Tags can work, too, but remember where I started: your players can’t see your characters. That means a tag has to be something you can use casually and naturally. A soft accent like Inigo Montoya’s, or a slow and rumbling speech pattern like Treebeard’s? Fine. A physical habit like Nynaeve’s hair? Reasonable if you’re playing face to face, don’t overdo it, and have reasonably long locks. (My “wavy hair” is mostly waving goodbye.) Some tags can grow into bigger, beautiful problems – a PC’s receptionist had horrible luck with automobiles, a fact that affected the logistics of several 
plans!
 
Many of my games are online chat sessions, so I often rely on speech patterns for my tags – especially ones that can suggest details of character background, which in turn may suggest more problems! In my games, I’ve had characters:
  • Always use de classic Joisy way of talkin’. (The character was very sharp, but self-conscious about her lack of education and working-class background in a high-class office environment.)
  • Always use elaborate courtesy and no contractions whatsoever. (This was an older character – as in a centuries old angel – who largely saw the world through the frame of the ancient knightly orders and their modern-day descendants, the armed services.)
  • Swear casually.
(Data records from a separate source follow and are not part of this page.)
Lemma engine6_reachable : reachable engine6.
Proof.
  exists engine0. split; [apply engine0_fresh|].
  apply rtc_l with engine1; [eapply es_call; [by apply bc_Start|done]|].
  apply rtc_l with engine2; [apply engine2_run|].
  apply rtc_l with engine3; [apply engine3_run|].
  apply rtc_l with engine4; [apply queue_step_run with 0%nat DCheck; by vm_compute|].
  apply rtc_l with engine5; [apply queue_step_run with 0%nat DNotified; by vm_compute|].
  apply rtc_once. apply queue_step_run with 0%nat (DReserve (fun _ => 12) 12 "t1"); by vm_compute.
Qed.

(** The message is in flight: a restart has it ready again. *)
Lemma engine_crash_recovery_witness :
  exists ob err, NewBroker DefaultConfig (w_wal (b_world (en_broker engine6))) ∅ = Done (ob, err) /\
    (storage_error err = false ->
     exists b', ob = Some b' /\ err = None /\ dom (b_queues b') = dom (b_queues (en_broker engine6)) /\
       forall n p r, b_queues (en_broker engine6) !! n = Some p ->
         b_runtimes (en_broker engine6) !! p = Some r ->
         exists p' r', b_queues b' !! n = Some p' /\ b_runtimes b' !! p' = Some r' /\
           contents (queue r') ≡ₚ live r /\ NoDup (ID <$> contents (queue r'))).
Proof.
  apply (engine_crash_recovery engine6 DefaultConfig ∅ engine6_reachable).
  - vm_compute. split; discriminate.
  - apply (bool_decide_unpack _). vm_compute. exact I.
Defined.

Lemma engine_tokens_routed_witness :
  exists n r im, b_queues (en_broker engine6) !! n = Some 0%nat /\
    b_runtimes (en_broker engine6) !! 0%nat = Some r /\
    deliveries (inFlightManager r) !! "t1" = Some im.
Proof.
  apply (engine_tokens_routed engine6 "t1" 0%nat engine6_reachable). vm_compute. reflexivity.
Defined.

Lemma engine_shutdown_witness :
  exists b', Broker_Shutdown (en_broker engine6) = Done b' /\ b_closed b' = true /\
    w_wal (b_world b') = w_wal (b_world (en_broker engine6)).
Proof.
  destruct (engine_shutdown engine6 engine6_reachable) as (b' & H1 & H2 & H3 & _).
  exists b'. split; [exact H1|]. split; [exact H2|exact H3].
Defined.

Lemma engine_calls_return_witness :
  returns (DeleteQueue "orders" (en_broker engine6)) /\ returns (Broker_Metrics (en_broker engine6)).
Proof.
  destruct (engine_calls_return engine6 engine6_reachable) as (H1 & _ & _ & _ & _ & H6 & _).
  split; [apply H1|exact H6].
Defined.

Definition runtime6 : QueueRuntime RingBufferQueue :=
  match b_runtimes (en_broker engine6) !! 0%nat with
  | Some r => r
  | None => mkRuntime "" DefaultConfig true (mkRing [] 0 0 0 0) NewManager NewDLQ ∅ [] 0 false
              (mkCond 0 0) None 0 0 0 0
  end.

Definition acked6 : InMemoryBroker FileWAL :=
  match Broker_Ack "t1" (en_broker engine6) with Done (_, b) => b | _ => en_broker engine6 end.

Lemma engine_ack_exact_witness :
  exists r', b_runtimes acked6 = <[0%nat := r']> (b_runtimes (en_broker engine6)) /\
    w_tokenOwners (b_world acked6) !! "t1" = None.
Proof.
  destruct (engine_ack_exact engine6 "t1" 0%nat runtime6
    (mkInFlightMessage (mkMessage "m0" "hello" 10 0 None) "c1" 12) acked6 engine6_reachable)
    as (r' & H1 & _ & _ & _ & H5).
  - vm_compute. reflexivity.
  - vm_compute. reflexivity.
  - vm_compute. reflexivity.
  - exists r'. split; [exact H1|exact H5].
Defined.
Like, every other frickin’ sentence. (Another “street” character, a veteran cabbie with a disregard for rules and an awareness of how to survive a tough environment.)
  • Be completely shell-shocked, with lots of pauses and breaks in their speech. (A woman who had been coerced by a demon into participating in her own gang-rape and was still trying to get her life past that moment.)

 

Done right, even the simplest tags can turn into pure story fuel
And that’s something no one will have trouble seeing.